[Provided data Boundary: Start]

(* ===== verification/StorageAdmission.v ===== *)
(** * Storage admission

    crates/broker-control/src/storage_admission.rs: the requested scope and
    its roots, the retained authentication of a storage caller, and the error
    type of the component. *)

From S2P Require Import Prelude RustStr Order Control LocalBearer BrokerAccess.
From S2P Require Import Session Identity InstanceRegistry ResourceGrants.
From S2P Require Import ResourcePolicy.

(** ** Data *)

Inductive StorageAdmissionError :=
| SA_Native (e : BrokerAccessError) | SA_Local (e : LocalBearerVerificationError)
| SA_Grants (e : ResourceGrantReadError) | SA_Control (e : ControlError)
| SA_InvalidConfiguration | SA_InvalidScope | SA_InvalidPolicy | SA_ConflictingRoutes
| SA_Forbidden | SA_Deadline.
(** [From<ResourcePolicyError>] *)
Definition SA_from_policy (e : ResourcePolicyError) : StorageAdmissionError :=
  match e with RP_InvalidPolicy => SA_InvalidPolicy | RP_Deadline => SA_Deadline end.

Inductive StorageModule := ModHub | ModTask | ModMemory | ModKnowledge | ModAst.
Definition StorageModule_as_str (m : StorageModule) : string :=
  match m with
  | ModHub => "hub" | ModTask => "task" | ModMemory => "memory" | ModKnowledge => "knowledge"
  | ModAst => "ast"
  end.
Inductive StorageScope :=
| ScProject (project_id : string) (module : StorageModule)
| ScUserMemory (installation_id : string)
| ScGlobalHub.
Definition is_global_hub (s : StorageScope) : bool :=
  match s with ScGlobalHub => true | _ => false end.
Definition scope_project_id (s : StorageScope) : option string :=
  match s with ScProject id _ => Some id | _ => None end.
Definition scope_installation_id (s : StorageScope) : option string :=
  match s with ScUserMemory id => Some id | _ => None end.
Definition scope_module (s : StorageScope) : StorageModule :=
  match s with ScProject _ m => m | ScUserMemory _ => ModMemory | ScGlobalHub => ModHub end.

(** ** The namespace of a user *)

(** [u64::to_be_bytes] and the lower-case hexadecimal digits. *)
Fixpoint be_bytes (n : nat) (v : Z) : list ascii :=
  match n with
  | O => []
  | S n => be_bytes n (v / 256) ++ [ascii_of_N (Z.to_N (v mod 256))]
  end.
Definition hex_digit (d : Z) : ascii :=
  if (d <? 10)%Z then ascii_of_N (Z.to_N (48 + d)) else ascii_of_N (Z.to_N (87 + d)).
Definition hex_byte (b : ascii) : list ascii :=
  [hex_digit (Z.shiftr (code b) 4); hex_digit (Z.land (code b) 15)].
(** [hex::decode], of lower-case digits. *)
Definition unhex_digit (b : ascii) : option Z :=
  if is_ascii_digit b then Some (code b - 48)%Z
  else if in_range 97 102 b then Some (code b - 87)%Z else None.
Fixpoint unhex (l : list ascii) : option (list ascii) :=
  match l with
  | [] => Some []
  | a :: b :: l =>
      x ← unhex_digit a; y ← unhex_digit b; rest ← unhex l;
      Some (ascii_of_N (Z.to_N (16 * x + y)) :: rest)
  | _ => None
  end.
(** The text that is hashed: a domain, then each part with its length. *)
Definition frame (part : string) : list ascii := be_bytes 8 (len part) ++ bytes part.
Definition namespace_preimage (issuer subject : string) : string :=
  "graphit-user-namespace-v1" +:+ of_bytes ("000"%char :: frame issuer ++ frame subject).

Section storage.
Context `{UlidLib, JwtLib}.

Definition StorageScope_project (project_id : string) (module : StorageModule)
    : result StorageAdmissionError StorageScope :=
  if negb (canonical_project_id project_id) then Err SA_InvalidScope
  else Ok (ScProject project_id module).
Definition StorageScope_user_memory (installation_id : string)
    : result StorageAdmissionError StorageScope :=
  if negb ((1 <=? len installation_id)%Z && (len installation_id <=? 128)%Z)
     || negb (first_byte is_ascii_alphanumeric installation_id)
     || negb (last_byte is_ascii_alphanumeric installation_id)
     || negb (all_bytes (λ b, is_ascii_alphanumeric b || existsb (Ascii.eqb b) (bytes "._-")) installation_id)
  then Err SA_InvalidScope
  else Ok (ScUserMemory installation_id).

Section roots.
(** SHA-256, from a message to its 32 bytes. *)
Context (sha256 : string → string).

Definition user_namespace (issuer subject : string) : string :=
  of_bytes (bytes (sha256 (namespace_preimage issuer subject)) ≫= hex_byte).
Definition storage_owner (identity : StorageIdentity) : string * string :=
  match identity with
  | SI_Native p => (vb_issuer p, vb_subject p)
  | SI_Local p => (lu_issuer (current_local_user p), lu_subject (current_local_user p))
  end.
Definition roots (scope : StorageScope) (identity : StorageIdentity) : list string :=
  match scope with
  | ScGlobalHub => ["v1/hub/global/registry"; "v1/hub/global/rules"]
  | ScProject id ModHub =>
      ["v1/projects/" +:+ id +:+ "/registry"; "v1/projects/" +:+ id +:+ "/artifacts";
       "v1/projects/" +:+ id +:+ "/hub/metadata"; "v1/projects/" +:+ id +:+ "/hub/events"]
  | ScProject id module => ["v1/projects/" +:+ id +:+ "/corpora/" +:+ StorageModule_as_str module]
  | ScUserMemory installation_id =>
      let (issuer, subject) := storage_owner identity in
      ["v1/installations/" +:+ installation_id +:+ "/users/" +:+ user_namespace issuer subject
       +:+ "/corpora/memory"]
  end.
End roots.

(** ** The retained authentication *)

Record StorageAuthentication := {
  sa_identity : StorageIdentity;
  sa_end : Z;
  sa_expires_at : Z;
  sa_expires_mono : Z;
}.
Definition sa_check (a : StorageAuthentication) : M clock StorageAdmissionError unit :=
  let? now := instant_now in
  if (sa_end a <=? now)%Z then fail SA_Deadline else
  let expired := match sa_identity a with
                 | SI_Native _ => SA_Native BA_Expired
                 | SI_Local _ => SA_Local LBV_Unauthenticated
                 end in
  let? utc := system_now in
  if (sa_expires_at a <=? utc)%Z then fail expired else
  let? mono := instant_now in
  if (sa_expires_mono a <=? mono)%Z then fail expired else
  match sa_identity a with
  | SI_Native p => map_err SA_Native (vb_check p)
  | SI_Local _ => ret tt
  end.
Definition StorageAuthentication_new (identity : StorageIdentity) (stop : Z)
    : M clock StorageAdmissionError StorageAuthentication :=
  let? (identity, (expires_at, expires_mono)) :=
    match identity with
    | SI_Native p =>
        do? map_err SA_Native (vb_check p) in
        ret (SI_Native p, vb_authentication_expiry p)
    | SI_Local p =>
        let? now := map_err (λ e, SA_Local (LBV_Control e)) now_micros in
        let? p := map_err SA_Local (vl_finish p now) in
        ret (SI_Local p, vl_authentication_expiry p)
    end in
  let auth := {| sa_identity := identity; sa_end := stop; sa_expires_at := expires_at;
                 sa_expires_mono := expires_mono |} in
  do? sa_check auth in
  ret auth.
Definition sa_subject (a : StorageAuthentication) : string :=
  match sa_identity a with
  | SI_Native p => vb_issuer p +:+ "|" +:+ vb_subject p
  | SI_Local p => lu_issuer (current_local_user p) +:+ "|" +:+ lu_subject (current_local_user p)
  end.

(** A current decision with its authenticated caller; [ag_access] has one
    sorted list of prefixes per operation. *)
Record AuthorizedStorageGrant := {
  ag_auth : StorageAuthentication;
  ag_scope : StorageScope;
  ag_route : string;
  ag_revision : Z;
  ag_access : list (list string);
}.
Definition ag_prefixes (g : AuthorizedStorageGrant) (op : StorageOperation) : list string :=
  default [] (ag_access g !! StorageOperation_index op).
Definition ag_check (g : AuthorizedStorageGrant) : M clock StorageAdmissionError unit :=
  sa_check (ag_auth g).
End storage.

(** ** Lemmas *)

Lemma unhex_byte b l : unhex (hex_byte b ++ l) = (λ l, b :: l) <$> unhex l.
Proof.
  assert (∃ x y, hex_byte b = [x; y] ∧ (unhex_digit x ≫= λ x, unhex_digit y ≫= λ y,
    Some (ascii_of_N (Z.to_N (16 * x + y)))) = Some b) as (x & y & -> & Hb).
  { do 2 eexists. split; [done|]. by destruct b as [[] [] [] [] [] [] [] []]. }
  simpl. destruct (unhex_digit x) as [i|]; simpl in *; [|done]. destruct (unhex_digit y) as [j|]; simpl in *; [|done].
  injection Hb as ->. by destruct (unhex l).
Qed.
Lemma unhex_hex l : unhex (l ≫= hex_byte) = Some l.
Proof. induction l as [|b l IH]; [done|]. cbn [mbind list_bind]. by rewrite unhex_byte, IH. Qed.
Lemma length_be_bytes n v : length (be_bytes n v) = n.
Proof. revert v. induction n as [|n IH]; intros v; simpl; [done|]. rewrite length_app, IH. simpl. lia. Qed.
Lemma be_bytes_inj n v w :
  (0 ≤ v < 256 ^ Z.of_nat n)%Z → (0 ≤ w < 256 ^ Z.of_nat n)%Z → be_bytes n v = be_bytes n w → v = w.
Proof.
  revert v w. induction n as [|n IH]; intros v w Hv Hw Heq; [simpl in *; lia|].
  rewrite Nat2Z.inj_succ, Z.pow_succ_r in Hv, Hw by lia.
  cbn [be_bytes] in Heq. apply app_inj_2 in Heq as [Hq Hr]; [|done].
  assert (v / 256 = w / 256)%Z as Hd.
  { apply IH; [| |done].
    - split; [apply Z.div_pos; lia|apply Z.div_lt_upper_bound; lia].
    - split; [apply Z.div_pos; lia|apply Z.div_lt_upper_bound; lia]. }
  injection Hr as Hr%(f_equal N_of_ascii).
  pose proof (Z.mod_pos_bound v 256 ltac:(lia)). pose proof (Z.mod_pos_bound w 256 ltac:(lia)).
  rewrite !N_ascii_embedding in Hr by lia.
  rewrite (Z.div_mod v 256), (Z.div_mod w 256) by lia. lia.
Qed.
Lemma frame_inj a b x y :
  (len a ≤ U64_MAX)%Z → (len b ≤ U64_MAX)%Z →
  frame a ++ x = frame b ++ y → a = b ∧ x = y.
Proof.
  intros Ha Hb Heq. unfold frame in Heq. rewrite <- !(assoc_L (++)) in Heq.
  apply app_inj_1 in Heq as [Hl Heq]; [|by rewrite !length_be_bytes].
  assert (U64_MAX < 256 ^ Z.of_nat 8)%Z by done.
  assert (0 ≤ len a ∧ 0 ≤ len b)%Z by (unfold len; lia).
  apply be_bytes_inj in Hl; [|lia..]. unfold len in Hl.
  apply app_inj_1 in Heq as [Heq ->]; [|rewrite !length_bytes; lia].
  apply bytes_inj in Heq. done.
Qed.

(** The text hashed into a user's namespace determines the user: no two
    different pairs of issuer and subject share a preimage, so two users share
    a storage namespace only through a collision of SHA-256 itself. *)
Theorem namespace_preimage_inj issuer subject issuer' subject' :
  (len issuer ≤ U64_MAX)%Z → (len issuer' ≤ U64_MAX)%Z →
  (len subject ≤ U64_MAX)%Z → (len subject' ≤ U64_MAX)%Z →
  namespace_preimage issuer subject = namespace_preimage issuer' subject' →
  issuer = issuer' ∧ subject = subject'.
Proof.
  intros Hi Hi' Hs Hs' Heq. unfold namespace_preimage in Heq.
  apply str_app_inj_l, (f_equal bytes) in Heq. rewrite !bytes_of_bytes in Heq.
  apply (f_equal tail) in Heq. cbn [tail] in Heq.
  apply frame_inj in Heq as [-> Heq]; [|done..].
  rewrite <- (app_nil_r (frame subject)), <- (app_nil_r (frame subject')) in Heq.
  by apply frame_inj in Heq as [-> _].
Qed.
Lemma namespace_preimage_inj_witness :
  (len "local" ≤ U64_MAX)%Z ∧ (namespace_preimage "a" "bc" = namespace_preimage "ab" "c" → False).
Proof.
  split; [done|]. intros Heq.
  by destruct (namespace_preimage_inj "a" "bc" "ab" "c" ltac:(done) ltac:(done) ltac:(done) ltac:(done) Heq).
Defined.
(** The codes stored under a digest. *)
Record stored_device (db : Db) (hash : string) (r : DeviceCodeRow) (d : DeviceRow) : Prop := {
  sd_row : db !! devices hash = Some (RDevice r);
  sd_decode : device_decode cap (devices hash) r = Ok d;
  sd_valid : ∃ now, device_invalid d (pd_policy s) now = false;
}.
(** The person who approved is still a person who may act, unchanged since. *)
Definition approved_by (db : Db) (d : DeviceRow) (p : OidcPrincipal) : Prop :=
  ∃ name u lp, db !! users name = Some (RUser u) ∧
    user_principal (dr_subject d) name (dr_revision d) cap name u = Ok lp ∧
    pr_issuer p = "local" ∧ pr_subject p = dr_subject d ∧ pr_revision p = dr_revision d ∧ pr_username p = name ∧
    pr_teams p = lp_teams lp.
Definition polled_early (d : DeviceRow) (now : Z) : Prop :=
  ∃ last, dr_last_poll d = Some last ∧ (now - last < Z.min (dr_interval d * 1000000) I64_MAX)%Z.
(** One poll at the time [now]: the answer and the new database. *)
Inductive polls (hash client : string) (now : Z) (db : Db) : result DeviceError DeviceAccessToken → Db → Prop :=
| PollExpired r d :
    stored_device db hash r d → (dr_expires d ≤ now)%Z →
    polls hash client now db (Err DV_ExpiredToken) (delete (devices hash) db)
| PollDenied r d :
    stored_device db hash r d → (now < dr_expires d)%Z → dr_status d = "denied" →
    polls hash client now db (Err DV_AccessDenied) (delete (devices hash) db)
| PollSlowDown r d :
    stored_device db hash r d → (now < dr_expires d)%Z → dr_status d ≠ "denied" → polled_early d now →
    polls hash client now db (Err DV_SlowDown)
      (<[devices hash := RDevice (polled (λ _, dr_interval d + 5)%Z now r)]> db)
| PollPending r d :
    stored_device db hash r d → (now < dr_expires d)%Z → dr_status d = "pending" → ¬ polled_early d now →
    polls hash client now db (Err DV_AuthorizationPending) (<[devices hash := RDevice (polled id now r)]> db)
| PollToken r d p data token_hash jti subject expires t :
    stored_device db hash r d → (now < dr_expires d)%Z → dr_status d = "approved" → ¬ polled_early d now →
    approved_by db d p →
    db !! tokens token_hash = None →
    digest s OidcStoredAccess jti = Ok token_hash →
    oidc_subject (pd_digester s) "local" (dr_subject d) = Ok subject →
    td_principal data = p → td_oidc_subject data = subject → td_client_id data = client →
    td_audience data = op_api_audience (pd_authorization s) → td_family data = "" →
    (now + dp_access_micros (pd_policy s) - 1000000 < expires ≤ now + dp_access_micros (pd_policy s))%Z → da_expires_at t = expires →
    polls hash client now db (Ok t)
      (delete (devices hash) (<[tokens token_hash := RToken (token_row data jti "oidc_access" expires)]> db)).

[Provided data Boundary: End]

** What to produce **
In the listing above, find the line containing "(** The person" and the line containing "oidc_subject (pd_digester s)", then repeat those two lines and everything between them exactly.

** Task answer **
(** The person who approved is still a person who may act, unchanged since. *)
Definition approved_by (db : Db) (d : DeviceRow) (p : OidcPrincipal) : Prop :=
  ∃ name u lp, db !! users name = Some (RUser u) ∧
    user_principal (dr_subject d) name (dr_revision d) cap name u = Ok lp ∧
    pr_issuer p = "local" ∧ pr_subject p = dr_subject d ∧ pr_revision p = dr_revision d ∧ pr_username p = name ∧
    pr_teams p = lp_teams lp.
Definition polled_early (d : DeviceRow) (now : Z) : Prop :=
  ∃ last, dr_last_poll d = Some last ∧ (now - last < Z.min (dr_interval d * 1000000) I64_MAX)%Z.
(** One poll at the time [now]: the answer and the new database. *)
Inductive polls (hash client : string) (now : Z) (db : Db) : result DeviceError DeviceAccessToken → Db → Prop :=
| PollExpired r d :
    stored_device db hash r d → (dr_expires d ≤ now)%Z →
    polls hash client now db (Err DV_ExpiredToken) (delete (devices hash) db)
| PollDenied r d :
    stored_device db hash r d → (now < dr_expires d)%Z → dr_status d = "denied" →
    polls hash client now db (Err DV_AccessDenied) (delete (devices hash) db)
| PollSlowDown r d :
    stored_device db hash r d → (now < dr_expires d)%Z → dr_status d ≠ "denied" → polled_early d now →
    polls hash client now db (Err DV_SlowDown)
      (<[devices hash := RDevice (polled (λ _, dr_interval d + 5)%Z now r)]> db)
| PollPending r d :
    stored_device db hash r d → (now < dr_expires d)%Z → dr_status d = "pending" → ¬ polled_early d now →
    polls hash client now db (Err DV_AuthorizationPending) (<[devices hash := RDevice (polled id now r)]> db)
| PollToken r d p data token_hash jti subject expires t :
    stored_device db hash r d → (now < dr_expires d)%Z → dr_status d = "approved" → ¬ polled_early d now →
    approved_by db d p →
    db !! tokens token_hash = None →
    digest s OidcStoredAccess jti = Ok token_hash →
    oidc_subject (pd_digester s) "local" (dr_subject d) = Ok subject →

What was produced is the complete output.